● **Aim of the exercise**:
Based on the entries below, how many lines contain the word "formed"? Respond with only the number.

● **Dataset entries**:
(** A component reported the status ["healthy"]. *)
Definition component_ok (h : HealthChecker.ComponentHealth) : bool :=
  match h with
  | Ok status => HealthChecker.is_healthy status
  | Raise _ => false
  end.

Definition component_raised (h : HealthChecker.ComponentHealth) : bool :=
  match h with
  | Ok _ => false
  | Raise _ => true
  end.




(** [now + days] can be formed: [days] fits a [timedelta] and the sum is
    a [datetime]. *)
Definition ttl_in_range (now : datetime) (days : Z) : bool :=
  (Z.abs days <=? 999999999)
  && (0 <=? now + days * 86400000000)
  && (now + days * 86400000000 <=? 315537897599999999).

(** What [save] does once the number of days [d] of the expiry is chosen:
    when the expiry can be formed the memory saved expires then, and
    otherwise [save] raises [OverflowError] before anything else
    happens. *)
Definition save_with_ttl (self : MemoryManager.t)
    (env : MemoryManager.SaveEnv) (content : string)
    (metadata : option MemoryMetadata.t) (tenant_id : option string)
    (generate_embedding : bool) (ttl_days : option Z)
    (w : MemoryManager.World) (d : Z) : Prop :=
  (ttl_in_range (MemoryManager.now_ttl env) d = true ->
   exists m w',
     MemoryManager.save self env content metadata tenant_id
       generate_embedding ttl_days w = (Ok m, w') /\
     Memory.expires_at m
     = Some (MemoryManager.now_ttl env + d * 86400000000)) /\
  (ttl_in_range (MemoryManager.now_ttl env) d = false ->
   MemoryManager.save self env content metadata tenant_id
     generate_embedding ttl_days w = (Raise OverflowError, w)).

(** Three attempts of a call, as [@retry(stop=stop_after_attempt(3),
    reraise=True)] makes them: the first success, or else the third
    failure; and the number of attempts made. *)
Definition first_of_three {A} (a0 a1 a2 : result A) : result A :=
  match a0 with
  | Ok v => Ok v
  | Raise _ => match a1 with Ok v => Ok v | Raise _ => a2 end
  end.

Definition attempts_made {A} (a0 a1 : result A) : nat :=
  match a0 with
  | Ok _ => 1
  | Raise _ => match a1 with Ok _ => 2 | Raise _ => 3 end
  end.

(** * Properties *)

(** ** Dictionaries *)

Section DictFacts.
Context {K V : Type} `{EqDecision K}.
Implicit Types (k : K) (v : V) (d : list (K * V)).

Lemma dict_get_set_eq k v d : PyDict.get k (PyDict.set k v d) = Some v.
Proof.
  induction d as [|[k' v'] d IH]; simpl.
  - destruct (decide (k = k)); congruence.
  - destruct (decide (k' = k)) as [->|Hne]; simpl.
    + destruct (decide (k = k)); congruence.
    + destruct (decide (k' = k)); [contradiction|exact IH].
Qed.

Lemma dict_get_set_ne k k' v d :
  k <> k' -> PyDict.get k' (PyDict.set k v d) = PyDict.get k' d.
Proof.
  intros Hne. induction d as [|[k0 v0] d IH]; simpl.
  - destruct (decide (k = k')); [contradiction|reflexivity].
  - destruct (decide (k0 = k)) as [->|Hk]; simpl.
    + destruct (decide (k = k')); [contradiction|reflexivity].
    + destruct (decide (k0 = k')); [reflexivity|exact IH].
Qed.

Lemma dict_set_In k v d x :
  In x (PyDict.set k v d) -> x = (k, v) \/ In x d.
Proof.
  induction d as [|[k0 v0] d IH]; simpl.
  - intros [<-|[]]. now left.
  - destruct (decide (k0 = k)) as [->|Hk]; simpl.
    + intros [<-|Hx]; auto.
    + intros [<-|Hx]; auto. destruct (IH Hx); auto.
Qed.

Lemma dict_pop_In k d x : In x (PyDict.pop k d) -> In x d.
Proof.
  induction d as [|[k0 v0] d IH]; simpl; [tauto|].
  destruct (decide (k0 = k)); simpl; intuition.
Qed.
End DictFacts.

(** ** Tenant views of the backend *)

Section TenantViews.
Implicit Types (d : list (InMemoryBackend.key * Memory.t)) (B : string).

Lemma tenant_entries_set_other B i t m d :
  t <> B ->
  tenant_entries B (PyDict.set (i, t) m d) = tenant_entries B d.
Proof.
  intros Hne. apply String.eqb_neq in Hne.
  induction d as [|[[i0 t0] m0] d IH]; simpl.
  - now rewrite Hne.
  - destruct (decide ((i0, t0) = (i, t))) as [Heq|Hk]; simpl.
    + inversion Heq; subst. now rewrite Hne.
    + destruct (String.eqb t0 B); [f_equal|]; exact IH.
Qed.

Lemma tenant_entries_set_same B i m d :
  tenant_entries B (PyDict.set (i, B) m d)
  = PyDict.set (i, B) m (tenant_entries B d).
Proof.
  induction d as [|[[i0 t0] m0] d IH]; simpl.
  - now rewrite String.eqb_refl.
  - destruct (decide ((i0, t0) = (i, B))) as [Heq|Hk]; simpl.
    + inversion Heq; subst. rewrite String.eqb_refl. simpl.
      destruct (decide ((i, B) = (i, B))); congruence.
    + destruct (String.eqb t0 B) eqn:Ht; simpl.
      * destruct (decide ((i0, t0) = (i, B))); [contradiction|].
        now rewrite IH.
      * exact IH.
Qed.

* * *

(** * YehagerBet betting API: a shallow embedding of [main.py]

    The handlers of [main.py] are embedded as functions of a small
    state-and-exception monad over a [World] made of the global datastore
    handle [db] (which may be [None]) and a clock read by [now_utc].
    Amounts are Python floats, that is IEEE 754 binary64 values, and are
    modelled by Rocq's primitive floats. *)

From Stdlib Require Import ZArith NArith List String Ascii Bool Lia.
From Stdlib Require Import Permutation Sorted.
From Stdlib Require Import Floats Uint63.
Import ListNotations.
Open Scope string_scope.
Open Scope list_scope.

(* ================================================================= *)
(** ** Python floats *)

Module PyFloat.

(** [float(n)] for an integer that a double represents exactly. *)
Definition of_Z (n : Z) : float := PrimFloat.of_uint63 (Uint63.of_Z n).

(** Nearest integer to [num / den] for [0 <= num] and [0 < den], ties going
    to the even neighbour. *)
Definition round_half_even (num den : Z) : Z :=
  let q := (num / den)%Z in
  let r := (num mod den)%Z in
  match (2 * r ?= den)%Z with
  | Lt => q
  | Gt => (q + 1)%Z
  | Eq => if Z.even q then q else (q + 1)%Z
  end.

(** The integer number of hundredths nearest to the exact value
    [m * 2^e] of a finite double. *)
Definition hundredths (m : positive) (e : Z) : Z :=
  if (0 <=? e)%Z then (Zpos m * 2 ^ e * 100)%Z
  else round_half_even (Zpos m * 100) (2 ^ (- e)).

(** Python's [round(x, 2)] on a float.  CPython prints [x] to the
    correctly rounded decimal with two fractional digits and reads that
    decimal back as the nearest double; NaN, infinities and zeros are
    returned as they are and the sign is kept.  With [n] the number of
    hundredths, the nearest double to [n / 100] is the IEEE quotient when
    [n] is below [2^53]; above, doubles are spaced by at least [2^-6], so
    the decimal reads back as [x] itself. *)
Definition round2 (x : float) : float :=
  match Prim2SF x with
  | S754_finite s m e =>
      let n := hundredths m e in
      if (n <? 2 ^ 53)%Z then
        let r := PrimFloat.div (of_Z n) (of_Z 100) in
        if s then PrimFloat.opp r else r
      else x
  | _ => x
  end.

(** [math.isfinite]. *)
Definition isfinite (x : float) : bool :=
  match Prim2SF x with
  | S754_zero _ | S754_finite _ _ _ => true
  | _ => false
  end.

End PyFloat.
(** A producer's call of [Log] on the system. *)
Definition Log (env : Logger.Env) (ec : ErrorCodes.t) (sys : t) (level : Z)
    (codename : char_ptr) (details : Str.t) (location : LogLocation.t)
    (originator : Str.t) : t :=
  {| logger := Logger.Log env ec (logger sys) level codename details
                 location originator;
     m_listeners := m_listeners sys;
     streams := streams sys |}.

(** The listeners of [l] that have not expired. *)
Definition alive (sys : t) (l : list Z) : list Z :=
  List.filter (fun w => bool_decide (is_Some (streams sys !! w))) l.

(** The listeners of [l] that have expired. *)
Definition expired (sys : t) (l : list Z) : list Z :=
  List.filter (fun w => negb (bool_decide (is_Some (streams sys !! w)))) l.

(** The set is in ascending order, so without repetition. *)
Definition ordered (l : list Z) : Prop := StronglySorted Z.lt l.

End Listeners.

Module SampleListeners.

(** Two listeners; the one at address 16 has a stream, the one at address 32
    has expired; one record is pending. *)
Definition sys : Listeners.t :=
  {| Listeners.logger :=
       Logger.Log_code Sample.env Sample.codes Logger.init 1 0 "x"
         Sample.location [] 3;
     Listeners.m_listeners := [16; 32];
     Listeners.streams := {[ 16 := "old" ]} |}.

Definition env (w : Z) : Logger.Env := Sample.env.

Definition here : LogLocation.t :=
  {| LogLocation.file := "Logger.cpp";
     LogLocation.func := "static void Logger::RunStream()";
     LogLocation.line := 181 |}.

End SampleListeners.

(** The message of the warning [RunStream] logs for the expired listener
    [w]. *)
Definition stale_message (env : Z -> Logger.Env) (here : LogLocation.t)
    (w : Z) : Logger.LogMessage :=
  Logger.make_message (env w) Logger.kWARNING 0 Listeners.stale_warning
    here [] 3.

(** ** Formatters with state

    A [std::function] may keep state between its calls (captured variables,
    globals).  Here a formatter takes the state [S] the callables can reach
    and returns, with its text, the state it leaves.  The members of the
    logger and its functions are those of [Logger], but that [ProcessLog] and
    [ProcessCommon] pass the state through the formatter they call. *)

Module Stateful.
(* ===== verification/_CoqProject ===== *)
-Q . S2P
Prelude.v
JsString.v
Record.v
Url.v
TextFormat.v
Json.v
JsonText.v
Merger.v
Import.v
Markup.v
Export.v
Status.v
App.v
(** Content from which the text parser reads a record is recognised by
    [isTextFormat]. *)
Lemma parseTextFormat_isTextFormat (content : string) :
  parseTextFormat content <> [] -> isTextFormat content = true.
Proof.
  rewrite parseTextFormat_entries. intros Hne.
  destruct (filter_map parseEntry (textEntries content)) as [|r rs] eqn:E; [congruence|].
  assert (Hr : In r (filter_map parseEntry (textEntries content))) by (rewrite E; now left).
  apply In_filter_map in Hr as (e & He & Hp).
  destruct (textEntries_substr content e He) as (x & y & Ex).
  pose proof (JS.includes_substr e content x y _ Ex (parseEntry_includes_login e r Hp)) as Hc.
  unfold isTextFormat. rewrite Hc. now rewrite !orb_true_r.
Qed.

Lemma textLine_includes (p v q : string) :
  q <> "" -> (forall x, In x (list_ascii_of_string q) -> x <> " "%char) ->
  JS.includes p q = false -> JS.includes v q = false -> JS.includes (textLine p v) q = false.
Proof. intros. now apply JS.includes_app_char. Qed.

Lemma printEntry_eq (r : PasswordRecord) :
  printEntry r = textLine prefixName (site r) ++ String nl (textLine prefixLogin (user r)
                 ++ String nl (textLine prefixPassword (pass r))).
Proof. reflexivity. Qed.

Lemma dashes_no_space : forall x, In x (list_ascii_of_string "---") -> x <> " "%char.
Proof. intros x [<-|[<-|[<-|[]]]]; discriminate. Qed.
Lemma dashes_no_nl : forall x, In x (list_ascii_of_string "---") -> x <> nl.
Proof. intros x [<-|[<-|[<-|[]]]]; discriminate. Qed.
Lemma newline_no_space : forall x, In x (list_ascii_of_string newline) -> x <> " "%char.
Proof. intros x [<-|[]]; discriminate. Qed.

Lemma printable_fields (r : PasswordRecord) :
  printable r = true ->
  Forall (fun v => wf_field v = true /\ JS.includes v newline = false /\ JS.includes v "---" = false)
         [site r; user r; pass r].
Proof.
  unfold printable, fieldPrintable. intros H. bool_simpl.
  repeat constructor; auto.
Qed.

● **Result for this exercise**:
2